Metabolismo
He sido un espectador privilegiado por mi oficio. He conocido a directivos cuando lo eran con poder y sin él, y su forma de relacionarse con el mundo
La escena ocurrió hace unos días, cuando un superior creyó necesario reconvenir al empleado delante de más gente. Fue por algo que podía habérselo dicho en privado, sin tanta ostentación, pero a veces hay que sacrificarse por el espectáculo. Lo peor del momento no fue la sonrisa de complicidad con los clientes, muy de “con estos bueyes tenemos que arar”, sino que el empleado, al que yo conocía, me contó después que su jefe lo era desde hacía dos semanas; antes compartían planta.
No me sorprendió la prepotencia, los malos modos ni la necesidad de exhibir una posición de superioridad ante terceros. Forman parte de un mapa conocido de miserias personales que hasta pueden comprenderse cuando uno se olvida de lo que fue hace 20 años. Pero en 15 días supone un récord: la metabolización del éxito, hasta el más mediocre de los éxitos, funciona cada vez con más garantías. En dos semanas aquel chico, y cientos de miles de chicos como él, digieren de tal forma un estatus que les impide sospechar que hay marcha atrás.
He sido un espectador privilegiado por mi oficio.
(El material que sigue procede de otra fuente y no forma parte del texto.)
Lemma relay_loop_sends budget : ∀ k k',
  fdt k !! fd_in = Some (PipeR a) →
  fdt k !! fd_leg1 = Some (PipeW b) →
  fdt k !! fd_leg2 = Some (PipeW c) →
  relay_loop budget fd_in fd_leg1 fd_leg2 k = (Ret tt, k') →
  ∃ s1 s2,
    sent k' b = sent k b ++ s1 ∧ sent k' c = sent k c ++ s2 ∧
    s1 `sublist_of` default [] (inflow k !! a) ∧
    s2 `sublist_of` default [] (inflow k !! a) ∧
    (∀ id, id ≠ b → id ≠ c → sent k' id = sent k id) ∧
    inflow k' !! a = Some [].
Proof.
  induction budget as [|budget IH]; intros k k' Hin H1 H2; [done|].
  cbn [relay_loop].
  destruct (sys_read_pipe fd_in a k Hin) as (n & k1 & Hn & Hread & Hfdt1 & Hout1 & Hin1).
  set (due := default [] (inflow k !! a)) in *.
  run_by Hread. cbn [fst snd].
  assert (Hsent1 : ∀ id, sent k1 id = sent k id).
  { intros id. unfold sent. by rewrite Hout1. }
  destruct (decide (due = [])) as [Hnil|Hsome].
  { rewrite Hnil, take_nil. cbn [length Z.of_nat Z.ltb Z.compare]. cbv iota.
    intros [= <-]. exists [], []. rewrite !app_nil_r, !Hsent1.
    rewrite Hnil, drop_nil in Hin1. by repeat split. }
  assert (Hpos : (0 <? Z.of_nat (length (take n due))) = true).
  { apply Z.ltb_lt. destruct due; [done|]. destruct n; [lia|simpl; lia]. }
  rewrite Hpos.
  destruct (sys_write_sends fd_leg1 (take n due) k1 b) as
    (r1 & k2 & m1 & Hw1 & Hb2 & Hoth2 & Hfdt2 & Hin2).
  { by rewrite Hfdt1. }
  destruct (sys_write_sends fd_leg2 (take n due) k2 c) as
    (r2 & k3 & m2 & Hw2 & Hc3 & Hoth3 & Hfdt3 & Hin3).
  { by rewrite Hfdt2, Hfdt1. }
  run_by Hw1. run_by Hw2. intros Hrest.
  destruct (IH k3 k') as (s1 & s2 & Hb & Hc & Hs1 & Hs2 & Hoth & Hdrained); [..|exact Hrest|].
  1-3: by rewrite Hfdt3, Hfdt2, Hfdt1.
  rewrite Hin3, Hin2, Hin1 in Hs1, Hs2. cbn [default] in Hs1, Hs2.
  exists (take m1 (take n due) ++ s1), (take m2 (take n due) ++ s2).
  split.
  { rewrite Hb, (Hoth3 b) by done. rewrite Hb2, Hsent1. by rewrite <- app_assoc. }
  split.
  { rewrite Hc, Hc3, (Hoth2 c) by done. rewrite Hsent1. by rewrite <- app_assoc. }
  split.
  { rewrite <- (take_drop n due) at 2. apply sublist_app; [|done].
    apply sublist_take. }
  split.
  { rewrite <- (take_drop n due) at 2. apply sublist_app; [|done].
    apply sublist_take. }
  split; [|done].
  intros id Hidb Hidc. rewrite Hoth, Hoth3, Hoth2, Hsent1 by done. done.
Qed.

Lemma relay_sends k k' :
  fdt k !! fd_in = Some (PipeR a) →
  fdt k !! fd_leg1 = Some (PipeW b) →
  fdt k !! fd_leg2 = Some (PipeW c) →
  relay fd_in fd_leg1 fd_leg2 k = (Ret tt, k') →
  ∃ s1 s2,
    sent k' b = sent k b ++ s1 ∧ sent k' c = sent k c ++ s2 ∧
    s1 `sublist_of` default [] (inflow k !! a) ∧
    s2 `sublist_of` default [] (inflow k !! a) ∧
    (∀ id, id ≠ b → id ≠ c → sent k' id = sent k id) ∧
    inflow k' !! a = Some [].
Proof. unfold relay. apply relay_loop_sends. Qed.

End RelayBytes.

Lemma tee_steps head_to_tee tee_to_leg1 tee_to_leg2 k k2 :
  relay (fst head_to_tee) (snd tee_to_leg1) (snd tee_to_leg2)
    (closing [snd head_to_tee; fst tee_to_leg1; fst tee_to_leg1] k) = (Ret tt, k2) →
  tee head_to_tee tee_to_leg1 tee_to_leg2 k =
    (Stop (Exited 0),
     log (EvExit 0)
       (set_fdt ∅ (closing [fst head_to_tee; snd tee_to_leg1; snd tee_to_leg1] k2))).
Proof.
  intros Hrelay. unfold tee.
  destruct (sys_close_run (snd head_to_tee) k) as [r1 H1]. run_by H1.
  destruct (sys_close_run (fst tee_to_leg1) (closing [snd head_to_tee] k)) as [r2 H2].
  run_by H2. rewrite closing_app.
  destruct (sys_close_run (fst tee_to_leg1)
              (closing ([snd head_to_tee] ++ [fst tee_to_leg1]) k)) as [r3 H3].
  run_by H3. rewrite closing_app. run_by Hrelay.
  destruct (sys_close_run (fst head_to_tee) k2) as [r4 H4]. run_by H4.
  destruct (sys_close_run (snd tee_to_leg1) (closing [fst head_to_tee] k2)) as [r5 H5].
  run_by H5. rewrite closing_app.
  destruct (sys_close_run (snd tee_to_leg1)
              (closing ([fst head_to_tee] ++ [snd tee_to_leg1]) k2)) as [r6 H6].
  run_by H6. rewrite closing_app. done.
Qed.

(** The relay child up to and after its loop: the state [k5] in which the
    loop starts, with the three descriptors the loop uses, and the state
    [k6] in which it ends. *)
Lemma relay_child_steps cmd1 cmd2 cmd3 k :
  pipes_granted 3 k → relay_role k →
  let p0 := new_pipe k in
  let p1 := new_pipe (piped k) in
  let p2 := new_pipe (piped (piped k)) in
  ∃ k5 k6 k',
    doublePipe cmd1 cmd2 cmd3 k = (Stop (Exited 0), k') ∧
    relay (fst p0) (snd p1) (snd p2) k5 = (Ret tt, k6) ∧
    fdt k5 !! fst p0 = Some (PipeR (npipes k)) ∧
    fdt k5 !! snd p1 = Some (PipeW (S (npipes k))) ∧
    fdt k5 !! snd p2 = Some (PipeW (S (S (npipes k)))) ∧
    inflow k5 = inflow k ∧ (∀ id, sent k5 id = sent k id) ∧
    inflow k' = inflow k6 ∧ (∀ id, sent k' id = sent k6 id).
Proof.
  intros Hpipes Hrole p0 p1 p2.
  destruct (sys_pipe_granted _ _ Hpipes) as [Hp0 Hpipes1].
  destruct (sys_pipe_granted _ _ Hpipes1) as [Hp1 Hpipes2].
  destruct (sys_pipe_granted _ _ Hpipes2) as [Hp2 _].
  fold p0 in Hp0. fold p1 in Hp1. fold p2 in Hp2.
  set (k3 := piped (piped (piped k))) in *.
  assert (Hrole3 : relay_role k3) by exact Hrole.
  destruct (launch_parent_run cmd1 (snd p0) STDOUT_FILENO [p0; p1; p2] 3 _ _ (proj1 Hrole3))
    as [Hl1 _].
  pose proof (sys_fork_child _ (relay_role_second_fork _ Hrole3)) as Hf2.
  set (k5 := born (forked k3)) in *.
  set (k5c := closing [snd p0; fst p1; fst p1] k5).
  destruct (relay_run (fst p0) (snd p1) (snd p2) k5c) as (k6 & evs & Hrelay & _).
  pose proof (tee_steps p0 p1 p2 k5 k6 Hrelay) as Htee.
  destruct (three_pipes_wired k) as (Hnd & R0 & W0 & R1 & W1 & R2 & W2 & _).
  fold p0 p1 p2 k3 in Hnd, R0, W0, R1, W1, R2, W2.
  assert (Hkeep : ∀ fd o, fdt k3 !! fd = Some o →
            fd ≠ snd p0 → fd ≠ fst p1 → fdt k5c !! fd = Some o).
  { intros fd o Hfd N1 N2. unfold k5c. rewrite lookup_closing.
    rewrite decide_False; [by unfold k5; autorewrite with kernel|].
    rewrite !elem_of_cons, elem_of_nil. by intros [?|[?|[?|[]]]]. }
  exists k5c, k6. eexists. split.
  { unfold doublePipe. run_by Hp0. run_by Hp1. run_by Hp2. run_by Hl1. run_by Hf2.
    cbn [when Z.eqb]. run_ret. by erewrite bind_halt by exact Htee. }
  split; [exact Hrelay|]. split.
  { apply Hkeep; [done| |]; intros Heq; rewrite Heq in R0.
    - by rewrite W0 in R0.
    - rewrite R1 in R0. injection R0. lia. }
  split.
  { apply Hkeep; [done| |]; intros Heq; rewrite Heq in W1.
    - rewrite W0 in W1. injection W1. lia.
    - by rewrite R1 in W1. }
  split.
  { apply Hkeep; [done| |]; intros Heq; rewrite Heq in W2.
    - rewrite W0 in W2. injection W2. lia.
    - by rewrite R1 in W2. }
  split; [by unfold k5c, k5, k3; autorewrite with kernel|].
  split; [intros id; by unfold k5c, k5, k3; autorewrite with kernel|].
  split; [done|]. intros id. done.
Qed.

(** Whatever the kernel accepts of each [write], the relay child sends to
    each leg a subsequence of the bytes the head produced: bytes are lost
    when a write is short or refused, but none is invented, repeated or
    moved, and no other pipe is written.  The child exits with status 0 in
    every case; nothing tells its parent or the legs that bytes were
    lost. *)
Theorem relay_sends_each_leg_a_subsequence cmd1 cmd2 cmd3 k :
  pipes_granted 3 k → relay_role k →
  let due := default [] (inflow k !! npipes k) in
  ∃ k' s1 s2,
    doublePipe cmd1 cmd2 cmd3 k = (Stop (Exited 0), k') ∧
    sent k' (S (npipes k)) = sent k (S (npipes k)) ++ s1 ∧
    sent k' (S (S (npipes k))) = sent k (S (S (npipes k))) ++ s2 ∧
    s1 `sublist_of` due ∧ s2 `sublist_of` due ∧
    (∀ id, id ≠ S (npipes k) → id ≠ S (S (npipes k)) → sent k' id = sent k id).
Proof.
  intros Hpipes Hrole due.
  destruct (relay_child_steps cmd1 cmd2 cmd3 k Hpipes Hrole)
    as (k5 & k6 & k' & Hrun & Hrelay & Hin & Hl1 & Hl2 & Hflow & Hsent5 & _ & Hsent').
  destruct (relay_sends _ _ _ (npipes k) (S (npipes k)) (S (S (npipes k)))
              ltac:(lia) k5 k6 Hin Hl1 Hl2 Hrelay)
    as (s1 & s2 & Hb & Hc & Hs1 & Hs2 & Hoth & _).
  rewrite Hflow in Hs1, Hs2.
  exists k', s1, s2. split; [exact Hrun|].
  rewrite !Hsent', Hb, Hc, !Hsent5. repeat split; try done.
  intros id N1 N2. by rewrite Hsent', Hoth, Hsent5.
Qed.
He conocido a directivos cuando lo eran con poder y sin él, y su forma de relacionarse con el mundo. Conocí a los prepotentes que venían de serie, aun teniendo dos duros, y al cabo de los años seguían en sus trece cuando la vida les sonreía: les respetaré siempre más que a los taimados que aguardaron su momento para ir expulsando, como pus, el escrúpulo que guardaban dentro.
Y si algo me sorprende de este tipo de gente es que crean, a veces incluso después de dos semanas, que ya no hay vuelta atrás, obviando el viejo consejo de que se saluda siempre al subir la escalera para que te saluden cuando la bajes. Hay una actitud como de poner todas las fichas sobre el mismo número sin concebir que se acabe la suerte, el talento o el dinero, y se actúa en consecuencia. Como el tipo que decide mostrarse al mundo al tener la garantía de que va a morir, pero al revés: creyendo que va a vivir eternamente.
Eso se debe no tanto a la impunidad como a un aspecto temerario que impresiona, y que cada vez está más en auge. De ahí la dificultad que se detecta cuando algunos tienen que dejar el cargo, ya sea en lo privado o en lo público, y la necesidad de que se les desvíe fuera de la circulación para no regresar a la charca de donde vinieron y donde se les espera. Ese temor es respetable. Porque entonces no hay humillación en que se les trate del mismo modo, sino, con un resentimiento muy fino, en que se les trate como ellos debieron haberlo hecho.